Determine what insurance coverage would apply
The insurance claims process depends on who's fault the collision was and on the kinds of coverage held by the motorists. Supposing you were at fault, here’s how the insurance might shake down:

Other driver’s medical bills: These would be incorporated up to the limits of your bodily harm liability coverage, which is needed in most states. In the 12 no-fault states, the other motorist’s personal injury protection coverage would come into effect.

Assume you didn’t have car insurance or don't have sufficient coverage to pay the other person's bills? Uninsured motorist coverage is needed in 21 states and the District of Columbia, and a number of those states also expect underinsured motorist coverage.

Your own injuries: The medical payments coverage part of your own policy would act in tandem with your health insurance coverage.

Other driver’s vehicle: Your property damage liability coverage will reimburse for repairs up to the policy’s limit.

Your own car: Collision coverage will cover repairs up to the vehicle’s cash value, minus a deductible of course. Usually, this coverage is voluntary, unless you’re financing or leasing a vehicle.

Emergency roadside service: This is an option but becomes beneficial if you need a tow truck to get to the repair shop. This service is one of the advantages of AAA membership; nevertheless, it’s typically cheaper to get emergency roadside service from your auto insurance. The negative is that using it will count as an insurance claim, and too many claims will cause your rates to increase.

Temporary transportation: Rental car reimbursement coverage is also an option but very beneficial. Be conscious that you’ll probably require collision and comprehensive coverage in order to add rental car reimbursement and to add emergency roadside service.

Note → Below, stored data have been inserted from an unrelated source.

(** * The Spotify OAuth2 authenticator (package [internal/auth])

    A shallow embedding of [internal/auth/authenticator.go] and of the
    functional options of the same package, followed by the properties of
    construction, authorization-URL generation and code exchange.

    Conventions of the embedding.
    - A Go string is a [string]; a [time.Duration] (an int64 count of
      nanoseconds) is a [Z].
    - A pointer that may be nil is an [option]; the struct behind
      [Authenticator.config] is owned by the authenticator, so assignments
      through it are modelled by returning the updated [Authenticator].
    - A Go result pair [(T, error)] in which exactly one side is non-nil is
      a sum [T + error].
    - A slice of strings is a [list string]; a caller does not write to
      a slice after it has passed it to the authenticator.
    - [Token], [Client] and [TokenSource] assign no field of their
      receiver, so they return no authenticator; [AuthURL] does, so it
      returns the authenticator after the call next to its URL.
    - The packages the authenticator calls but does not contain
      ([golang.org/x/oauth2], [net/http], [net/url], [context]) appear as
      data types with the fields the code reads or writes, and as an
      interface ([oauth2.Library]) for the operations the code delegates
      to.  The token endpoint lives in an explicit [World] that the code
      exchange reads and advances. *)

From Stdlib Require Import ZArith Ascii String List.
From stdpp Require Import base decidable option list sorting strings gmap.
Import ListNotations.

(** ** Types left to the platform *)

(** Interface values and external state that the authenticator only stores
    and passes on. *)
Class Platform := {
  RoundTripper : Type;     (* implementations of http.RoundTripper *)
  CookieJar : Type;        (* implementations of http.CookieJar *)
  RedirectPolicy : Type;   (* values of http.Client.CheckRedirect *)
  BaseContext : Type;      (* a context.Context: deadline, cancellation, other values *)
  World : Type;            (* the network, with the provider's token endpoint *)
  TokenSource : Type       (* implementations of oauth2.TokenSource *)
}.

(** ** Package [os]: the process environment *)

Module os.

(** The environment maps variable names to values; [Getenv] yields the
    empty string for a variable that is not set. *)
Definition Getenv (env : gmap string string) (key : string) : string :=
  match env !! key with
  | Some v => v
  | None => ""
  end.

End os.

(** ** Package [errors] and [fmt.Errorf] *)

Module errors.

Inductive error : Type :=
| errorString (text : string)            (* a value made by errors.New *)
| foreignError (text : string)           (* an error of oauth2 or net/http *)
| wrapError (msg : string) (err : error) (* fmt.Errorf with one %w verb *).

#[export] Instance error_eq_dec : EqDecision error.
Proof. solve_decision. Defined.

(** The [Error()] method. *)
Definition Error (e : error) : string :=
  match e with
  | errorString s => s
  | foreignError s => s
  | wrapError msg _ => msg
  end.

Definition Unwrap (e : error) : option error :=
  match e with
  | wrapError _ err => Some err
  | _ => None
  end.

(** [errors.Is]: the target is found somewhere along the chain. *)
Fixpoint Is (e target : error) : bool :=
  if decide (e = target) then true
  else match e with
       | wrapError _ err => Is err target
       | _ => false
       end.

End errors.

(** ** Package [net/url] and [net/http] *)

Module url.

(** [url.Values] is [map[string][]string]. *)
Definition Get (v : gmap string (list string)) (key : string) : string :=
  match v !! key with
  | Some (x :: _) => x
  | _ => ""
  end.

End url.

Module http.

Section Types.
Context `{Platform}.

Record Client : Type := {
  Transport : option RoundTripper;
  CheckRedirect : option RedirectPolicy;
  Jar : option CookieJar;
  Timeout : Z
}.

(** [http.DefaultClient = &Client{}]. *)
Definition DefaultClient : Client :=
  {| Transport := None; CheckRedirect := None; Jar := None; Timeout := 0 |}.
(** C10. Partial deduplication in [_extract_citations_from_report]: the
    citations of the markdown-link pass come first, one per link and in the
    order of the links; a citation added during the plain-URL scan has a URL
    different from the URL of every citation before it in the list, so if
    two citations at positions i < j of the returned list have the same URL,
    the later one (hence both) comes from a markdown link.  That markdown
    links themselves may repeat a URL is [markdown_links_may_repeat]. *)
Theorem report_plain_urls_deduplicated (report : string) :
  let citations := _extract_citations_from_report report in
  let links := Re.findall_markdown_links report in
  List.map link_of (take (length links) citations) = links
  /\ forall i j ci cj,
       (i < j)%nat -> citations !! i = Some ci -> citations !! j = Some cj ->
       Citation.url ci = Citation.url cj -> (j < length links)%nat.
Proof.
  intros citations links.
  set (st0 := fold_left markdown_step links ([], 1)).
  assert (Hlinks : List.map link_of st0.1 = links)
    by (unfold st0; now rewrite markdown_pass_links).
  assert (Hlen : length st0.1 = length links)
    by (rewrite <- (length_map link_of), Hlinks; reflexivity).
  assert (H : deduplicated st0.1 (fold_left plain_step (Re.findall_urls report) st0)).
  { apply (fold_left_keeps (deduplicated st0.1)).
    - destruct st0 as [c n]. apply deduplicated_start.
    - intros st url _. apply plain_step_deduplicated. }
  destruct H as (Htake & _ & Huniq). rewrite Hlen in *.
  split.
  - unfold citations, _extract_citations_from_report. fold links. fold st0.
    now rewrite Htake.
  - exact Huniq.
Qed.

Lemma report_plain_urls_deduplicated_witness :
  let report := "[A](http://a.b) [B](http://a.b) http://c.d http://c.d" in
  (1 < length (Re.findall_markdown_links report))%nat.
Proof.
  intros report.
  refine (proj2 (report_plain_urls_deduplicated report) 0%nat 1%nat
            (Citation.mk 1 "http://a.b" "A" "web" EmptyString)
            (Citation.mk 2 "http://a.b" "B" "web" EmptyString) _ _ _ _).
  - lia.
  - reflexivity.
  - reflexivity.
  - reflexivity.
Defined.

(** Two markdown links to one URL give two citations with that URL. *)
Lemma markdown_links_may_repeat :
  List.map Citation.url
    (_extract_citations_from_report "[A](http://a.b) [B](http://a.b)")
  = ["http://a.b"; "http://a.b"; "http://a.b)"].
Proof. reflexivity. Qed.
(** X13.  Last writer wins: after a SetCommand whose provided fields are
    booleans, the command state holds every provided value and keeps the
    field that was not provided; the request is answered with that state
    and with [updated] telling whether a field changed. *)
Theorem setCommand_last_writer_wins (st : ServerState)
    (buzzerArg ledArg : jsval) (newId : string) (now : Z)
    (Hb : commandArgOk buzzerArg = true)
    (Hl : commandArgOk ledArg = true)
    (Hsome : is_undefined buzzerArg && is_undefined ledArg = false) :
  let st' := setCommand buzzerArg ledArg newId now st in
  deviceCommands st'
  = mkDeviceCommands (requestedValue (buzzer (deviceCommands st)) buzzerArg)
                     (requestedValue (led (deviceCommands st)) ledArg)
  /\ In (nextRes st,
         CommandsUpdated (deviceCommands st')
           (negb (sameOrAbsent (buzzer (deviceCommands st)) buzzerArg
                  && sameOrAbsent (led (deviceCommands st)) ledArg)))
        (sent st').
Proof.
  intros st'.
  destruct (setCommand_accepted_state st buzzerArg ledArg newId now Hb Hl Hsome)
    as (Hdc & _ & _ & _ & _ & extra & Hsent & _).
  fold st' in Hdc, Hsent.
  assert (Hne : updateNonEmpty (builtUpdate st buzzerArg ledArg)
                = negb (sameOrAbsent (buzzer (deviceCommands st)) buzzerArg
                        && sameOrAbsent (led (deviceCommands st)) ledArg)).
  { destruct st as [[bz ld] q ls log ts n]. unfold builtUpdate.
    cbn [deviceCommands buzzer led].
    destruct buzzerArg as [| | b | | |]; try discriminate Hb;
      destruct ledArg as [| | l | | |]; try discriminate Hl;
      cbn [changedField sameOrAbsent];
      try destruct (Bool.eqb bz b); try destruct (Bool.eqb ld l); reflexivity. }
  split.
  - rewrite Hdc. apply applyUpdate_builtUpdate.
  - rewrite Hsent, Hdc, Hne.
    apply in_or_app. right. apply in_or_app. right. now left.
Qed.

Lemma setCommand_last_writer_wins_witness :
  deviceCommands (setCommand JUndefined (JBool true) "x" 3 initialState)
  = mkDeviceCommands false true.
Proof.
  exact (proj1 (setCommand_last_writer_wins initialState JUndefined
                  (JBool true) "x" 3 eq_refl eq_refl eq_refl)).
Defined.

(** X14.  SetCommand is idempotent: sending a well-typed request a second
    time, right after the first, changes nothing.  The second request is
    answered [updated = false] with the same command state, queues no
    command and writes to no listener. *)
Theorem setCommand_idempotent (st : ServerState) (buzzerArg ledArg : jsval)
    (id1 id2 : string) (t1 t2 : Z)
    (Hb : commandArgOk buzzerArg = true)
    (Hl : commandArgOk ledArg = true)
    (Hsome : is_undefined buzzerArg && is_undefined ledArg = false) :
  let st1 := setCommand buzzerArg ledArg id1 t1 st in
  let st2 := setCommand buzzerArg ledArg id2 t2 st1 in
  deviceCommands st2 = deviceCommands st1
  /\ pendingCommands st2 = pendingCommands st1
  /\ commandListeners st2 = commandListeners st1
  /\ sent st2
     = sent st1 ++ [(nextRes st1, CommandsUpdated (deviceCommands st1) false)].
Proof.
  intros st1 st2.
  destruct (setCommand_accepted_state st buzzerArg ledArg id1 t1 Hb Hl Hsome)
    as (Hdc & _). fold st1 in Hdc. rewrite applyUpdate_builtUpdate in Hdc.
  assert (Hempty : updateNonEmpty (builtUpdate st1 buzzerArg ledArg) = false).
  { unfold builtUpdate. rewrite Hdc. cbn [buzzer led].
    destruct buzzerArg as [| | b | | |]; try discriminate Hb;
      destruct ledArg as [| | l | | |]; try discriminate Hl;
      cbn [changedField requestedValue]; rewrite ?Bool.eqb_reflx; reflexivity. }
  destruct (setCommand_accepted_state st1 buzzerArg ledArg id2 t2 Hb Hl Hsome)
    as (Hdc2 & Hq2 & Hls2 & _ & _ & extra & Hsent2 & Hextra & _).
  fold st2 in Hdc2, Hq2, Hls2, Hsent2.
  destruct (builtUpdate_empty st1 buzzerArg ledArg Hb Hl Hempty)
    as (_ & _ & Hsame).
  rewrite Hempty in Hq2, Hls2, Hsent2. rewrite Hsame in Hdc2, Hsent2.
  rewrite (Hextra Hempty) in Hsent2. auto.
Qed.
(** [File.Seek]; [whence = 0] is the start of the file, the only origin
    the package uses. *)
Definition File_Seek (f : string) (offset whence : Z) : M (Z * error) :=
  fun w0 =>
    let w := record_event (EvSeek f offset whence) w0 in
    match seek_fault (faults w) with
    | Some e => (w, Val (0, Some e))
    | None =>
      if whence =? 0
      then (set_tmp_pos (Z.to_nat offset) w, Val (offset, None))
      else (w, Val (Z.of_nat (tmp_pos w), None))
    end.

Definition os_Remove (name : string) : M error :=
  fun w0 =>
    let w := record_event (EvRemove name) w0 in
    match remove_fault (faults w) with
    | Some e => (w, Val (Some e))
    | None =>
      match files w !! name with
      | Some _ => (set_files (delete name (files w)) w, Val None)
      | None => (w, Val (Some ("remove " +:+ name +:+ ": no such file or directory")))
      end
    end.

(** ** The archive writer *)

(** A [*zip.Writer] is known by the file it writes to, an entry writer by
    that file and the entry's name. *)
Record Entry : Type := mkEntry { e_file : string; e_name : string }.

Definition nil_entry : Entry := mkEntry "" "".

Definition zip_NewWriter (f : string) : M string := ret f.

Definition zw_Create (zw : string) (name : string) : M (Entry * error) :=
  fun w0 =>
    let w := record_event (EvZipCreate zw name) w0 in
    match zip_create_fault (faults w) name with
    | Some e => (w, Val (nil_entry, Some e))
    | None => (alter_file (add_entry name) zw w, Val (mkEntry zw name, None))
    end.

Definition zw_Close (zw : string) : M error :=
  fun w0 =>
    let w := record_event (EvZipClose zw) w0 in
    match zip_close_fault (faults w) with
    | Some e => (w, Val (Some e))
    | None => (alter_file finalize zw w, Val None)
    end.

Decide whether to file a claim
If a collision was your fault and the damage looks small, it’s tempting to attempt to pay for the other person's repairs. But it might be a lot more expensive than you imagine.

Some insurance companies allow “accident forgiveness,” which means your at-fault accident may not end in higher premiums. If you don’t have this, prepare for a premium rate increase that could last years.

When the collision isn’t your fault, the other operator's insurance should step up. You might be able to apply your own insurance upfront.

Collision coverage: Filing a claim might mean quicker service but might also mean spending money on a deductible. Your insurer will presumably ask the other driver’s insurance company for compensation and then refund you any deductible. In addition, you could instantly take advantage of rental car reimbursement coverage, if you have it of course. Nevertheless, deductible reimbursement can take a while (up to months), and there’s no promise that you’ll get it back.

PIP or medical payments coverage: You can apply the same process of filing an injury claim through your own insurance. You would still have the right to sue for serious injuries you may have suffered.

The other driver’s insurance company will examine and find out whether its client was responsible. After that, you’ll either be asked to get an estimate, or an insurance adjuster will evaluate the damage. You’ll also get a rental car until your own transportation is fixed.

The company will also include your medical costs except if you live in a no-fault state that is. But in both cases, you’ll be compensated only up to the liability coverage limits your company offers.

Just surviving an auto accident can feel like a success. But don’t let your post-crash shock divert you from taking care of important business, both at the accident scene and in dealing with insurance problems. Don't forget to contact an experienced lawyer to answer your questions.